TEST 1 - Music: Language We All Speak The passage has seven paragraphs A-E . Choose the correct heading for each paragraph from the list of headings below. List of headings
i Communication in music with animals
ii New discoveries on animal music
iii Music and language contrasted
iv Current research on music
v Music is beneficial for infants.
vi Music transcends cultures.
vii Look back at some of the historical theories
viii Are we genetically designed for music?
Section A Music is one of the human species' relatively few universal abilities. Without formal training, any
individual, from Stone Age tribesman to suburban teenager, has the ability to recognise music and, in some
fashion, to make it. Why this should be so is a mystery. After all, music isn't necessary for getting
through the day, and if it aids in reproduction, it does so only in highly indirect ways. Language, by contrast,
is also everywhere - but for reasons that are more obvious. With language, you and the members of your
tribe can organize a migration across Africa, build reed boats and cross the seas, and communicate at night
even when you can't see each other. Modern culture, in all its technological extravagance, springs directly
from the human talent for manipulating symbols and syntax. Scientists have always been intrigued by the
connection between music and language. Yet over the years, words and melody have acquired a vastly
different status in the lab and the seminar room. While language has long been considered essential to
unlocking the mechanisms of human intelligence, music is generally treated as an evolutionary frippery -
mere "auditory cheesecake", as the Harvard cognitive scientist Steven Pinker puts it.
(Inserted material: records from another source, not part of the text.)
(** The status that a snapshot of the tables makes. *)
Lemma snapshot_body_reads id : reads (
  stored ← get_job_prefer_job_id id; let run := run_id (st_run stored) in
  cleanup ← get_cleanup_tx run; completion ← get_completion_tx run; obligation ← get_cleanup_obligation_tx run;
  mret {| csn_stored := stored; csn_cleanup := cleanup; csn_completion := completion; csn_obligation := obligation |}).
Proof. apply snapshot_status_reads. Qed.
Definition removed (d : Db) (run : Uuid) (receipt : CleanupReceiptV1) : Prop :=
  (∃ row, db_cleanups d !! run = Some row ∧ cu_document row = receipt) ∧
  cl_outcome receipt = JobRootCleanupOutcomeV1.Removed.
Record status_from (d : Db) (status : CleanupStatusV1) : Prop := {
  sf_none : db_cleanups d !! csv_run_id status = None →
    csv_status status = CleanupStatusPhaseV1.Pending ∧ csv_job_root_deleted status = false;
  sf_some : ∀ row, db_cleanups d !! csv_run_id status = Some row →
    (csv_status status = CleanupStatusPhaseV1.Removed ↔ cl_outcome (cu_document row) = JobRootCleanupOutcomeV1.Removed) ∧
    (csv_job_root_deleted status = true ↔ cl_outcome (cu_document row) = JobRootCleanupOutcomeV1.Removed) ∧
    csv_relative_root status = Some (cl_relative_root (cu_document row)) ∧
    csv_observed_at status = Some (cl_observed_at (cu_document row)) ∧
    csv_terminal_ack status = Some (cl_terminal_ack (cu_document row))
}.
Lemma status_phase_removed outcome reason :
  cleanup_status_phase outcome reason = CleanupStatusPhaseV1.Removed ↔ outcome = Some JobRootCleanupOutcomeV1.Removed.
Proof. by destruct outcome as [[]|], reason as [[]|]. Qed.
Lemma status_phase_none reason : cleanup_status_phase None reason = CleanupStatusPhaseV1.Pending.
Proof. by destruct reason as [[]|]. Qed.
Lemma receipt_deleted d run receipt :
  receipted d run receipt → cl_job_root_deleted receipt = true ↔ cl_outcome receipt = JobRootCleanupOutcomeV1.Removed.
Proof.
  intros [Hv _ _ _]. unfold CleanupReceiptV1_validate in Hv. cbv zeta in Hv.
  rewrite !bind_unit_Ok, !reject_if_Ok, !negb_false_iff in Hv. destruct Hv as (_ & _ & _ & Hout & _).
  apply eqb_prop in Hout. rewrite Hout. apply bool_decide_eq_true.
Qed.
Lemma status_read env id c snapshot :
  reachable c → (run env (handle (GetCleanupSnapshot id)) c).2 = Ok snapshot →
  status_from (ctl_db (run env (handle (GetCleanupSnapshot id)) c).1) (cleanup_status snapshot).
Proof.
  intros Hc Hs. pose proof (reachable_receipts _ (reachable_calls _ _ Hc (rtc_once _ _ (called (GetCleanupSnapshot id) env c)))) as Hreceipts.
  destruct (read_from (GetCleanupSnapshot id) _ env c snapshot Hc eq_refl (snapshot_body_reads id) Hs) as (s & Ds & Hcs & Hok).
  rewrite <- Ds in Hreceipts |- *. apply reads_bind_Ok in Hok as (stored & s1 & Hstored & D1 & Hok); [|apply prefer_reads]. cbv zeta in Hok.
  apply reads_bind_Ok in Hok as (cleanup & s2 & Hcleanup & D2 & Hok); [|apply cleanup_reads].
  apply reads_bind_Ok in Hok as (completion & s3 & _ & D3 & Hok); [|apply completion_reads].
  apply reads_bind_Ok in Hok as (obligation & s4 & _ & D4 & [= <-]); [|apply obligation_reads].
  unfold get_cleanup_tx, mbind, tx_bind, get_db in Hcleanup. cbn in Hcleanup. rewrite D1 in Hcleanup.
  unfold cleanup_status. cbn [csn_stored csn_cleanup csn_obligation csn_completion].
  destruct (db_cleanups (tx_db s) !! run_id (st_run stored)) as [row|] eqn:Hrow.
  - unfold timestamp in Hcleanup. destruct (from_timestamp (cu_received_at row)) as [t|]; [|done]. injection Hcleanup as <-.
    pose proof (receipt_deleted _ _ _ (Hreceipts _ _ Hrow)) as Hdel.
    split; cbn -[cleanup_status_phase]; rewrite Hrow; [done|]. intros row' [= <-]. rewrite andb_true_iff, bool_decide_eq_true, Hdel, status_phase_removed.
    split_and!; try done; split; [by intros [= ?]|by intros ->|by intros [[= ?] _]|by intros ->].
  - injection Hcleanup as <-. split; cbn -[cleanup_status_phase]; rewrite Hrow; [|done]. intros _. by rewrite status_phase_none.
Qed.
Lemma status_served app h data c response status c' :
  reachable c → executes (serve_client app h data) c response c' → shows_cleanup status response →
  ∃ cx, rtc calls c cx ∧ rtc calls cx c' ∧ status_from (ctl_db cx) status.
Proof.
  intros Hc He Hs. apply (served_shows (P := shows_cleanup status)) in He; [|done|by intros ? ? ? [=]|by intros ? [=]].
  destruct (handled_cleanup _ _ _ _ _ _ _ He Hs) as [id He']. unfold get_job_cleanup, reply in He'.
  apply (client_single _ (λ snapshot, Ok (respond 200 (Document.Cleanup (cleanup_status snapshot))))) in He'
    as (c1 & env & snapshot & Hc1 & Ha & [= <-] & Hc').
  injection Hs as <-. eexists. split_and!; [|exact Hc'|apply status_read; [by eapply reachable_calls|done]].
  eapply rtc_r; [exact Hc1|apply called].
Qed.
Lemma kept_cleanups c c' : reachable c → rtc calls c c' → db_cleanups (ctl_db c) ⊆ db_cleanups (ctl_db c').
Proof.
  intros Hc Hcalls. apply (ek_cleanups (ctl_db c) (ctl_db c')), (controls_closed evidence_kept);
    [intros f d d' _; apply change_evidence|done..].
Qed.

(** C17. A cleanup status that says that the job's root was removed is backed by evidence
    that lasts.  It says so, and that the root was deleted, exactly when the receipt of a
    removal is stored for the run: never before one is, always once one is.  The stored
    receipt is valid and acknowledges the stored completion of the run, the status repeats
    its root, time and acknowledgement, and every later status of the run says the same. *)
Theorem cleanup_status_truthful app h data c response status c' (Hreach : reachable c)
    (Hserved : executes (serve_client app h data) c response c')
    (Hstatus : an_document response = Document.Cleanup status) :
  (csv_status status = CleanupStatusPhaseV1.Removed ↔ csv_job_root_deleted status = true) ∧
  (∀ receipt, removed (ctl_db c) (csv_run_id status) receipt → csv_status status = CleanupStatusPhaseV1.Removed) ∧
  (csv_status status = CleanupStatusPhaseV1.Removed →
    ∃ receipt, removed (ctl_db c') (csv_run_id status) receipt ∧ receipted (ctl_db c') (csv_run_id status) receipt ∧
      csv_relative_root status = Some (cl_relative_root receipt) ∧
      csv_observed_at status = Some (cl_observed_at receipt) ∧
      csv_terminal_ack status = Some (cl_terminal_ack receipt) ∧
      ∀ h' data' c1 response' status' c2, rtc calls c' c1 → executes (serve_client app h' data') c1 response' c2 →
        an_document response' = Document.Cleanup status' → csv_run_id status' = csv_run_id status →
        csv_status status' = CleanupStatusPhaseV1.Removed ∧ csv_observed_at status' = csv_observed_at status ∧
        csv_terminal_ack status' = csv_terminal_ack status).
Proof.
  destruct (status_served _ _ _ _ _ _ _ Hreach Hserved Hstatus) as (cx & Hcx & Hx & [Hnone Hsome]).
  pose proof (reachable_calls _ _ Hreach Hcx) as Hrx. pose proof (reachable_calls _ _ Hrx Hx) as Hr'.
  destruct (db_cleanups (ctl_db cx) !! csv_run_id status) as [row|] eqn:Hrow.
  - clear Hnone. destruct (Hsome row eq_refl) as (Hstate & Hdel & Hroot & Htime & Hack). split_and!; [tauto| |].
    + intros receipt ((row' & Hrow' & <-) & Hout). apply Hstate. apply (lookup_weaken _ (db_cleanups (ctl_db cx))) in Hrow';
        [congruence|by apply kept_cleanups].
    + intros Hout%Hstate. exists (cu_document row).
      pose proof (lookup_weaken _ _ _ _ Hrow (kept_cleanups _ _ Hrx Hx)) as Hrow'.
      split_and!; try done; [split; [by exists row|done]|by apply reachable_receipts|].
      intros h' data' c1 response' status' c2 Hc1 Hserved' Hstatus' Hsame.
      pose proof (reachable_calls _ _ Hr' Hc1) as Hr1.
      destruct (status_served _ _ _ _ _ _ _ Hr1 Hserved' Hstatus') as (cy & Hcy & _ & [_ Hsome']).
      assert (db_cleanups (ctl_db cy) !! csv_run_id status' = Some row) as Hrow1.
      { rewrite Hsame. eapply lookup_weaken; [exact Hrow'|]. etrans; [by apply kept_cleanups|by apply kept_cleanups]. }
      destruct (Hsome' row Hrow1) as (Hstate' & _ & _ & Htime' & Hack'). split_and!; [by apply Hstate'|congruence|congruence].
  - destruct (Hnone eq_refl) as [-> ->]. split_and!; [done| |done]. intros receipt ((row & Hrow' & _) & _).
    apply (lookup_weaken _ (db_cleanups (ctl_db cx))) in Hrow'; [congruence|by apply kept_cleanups].
Qed.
Section B But thanks to a decade-long wave of neuroscience research, that tune is changing. A flurry of recent
publications suggests that language and music may equally be able to tell us who we are and where we're
from - not just emotionally, but biologically. In July, the journal Nature Neuroscience devoted a special
issue to the topic. And in an article in the 6 August issue of the Journal of Neuroscience, David Schwartz,
Catherine Howe, and Dale Purves of Duke University argued that the sounds of music and the sounds of
language are intricately connected. To grasp the originality of this idea, it's necessary to realise two things
about how music has traditionally been understood. First, musicologists have long emphasised that while
each culture stamps a special identity onto its music, music itself has some universal qualities. For example,
in virtually all cultures, sound is divided into some or all of the 12 intervals that make up the chromatic scale
-that is, the scale represented by the keys on a piano. For centuries, observers have attributed this preference
for certain combinations of tones to the mathematical properties of sound itself. Some 2,500 years ago,
Pythagoras was the first to note a direct relationship between the harmoniousness of a tone combination and
the physical dimensions of the object that produced it. For example, a plucked string will always play an
octave lower than a similar string half its size, and a fifth lower than a similar string two thirds its length.
This link between simple ratios and harmony has influenced music theory ever since.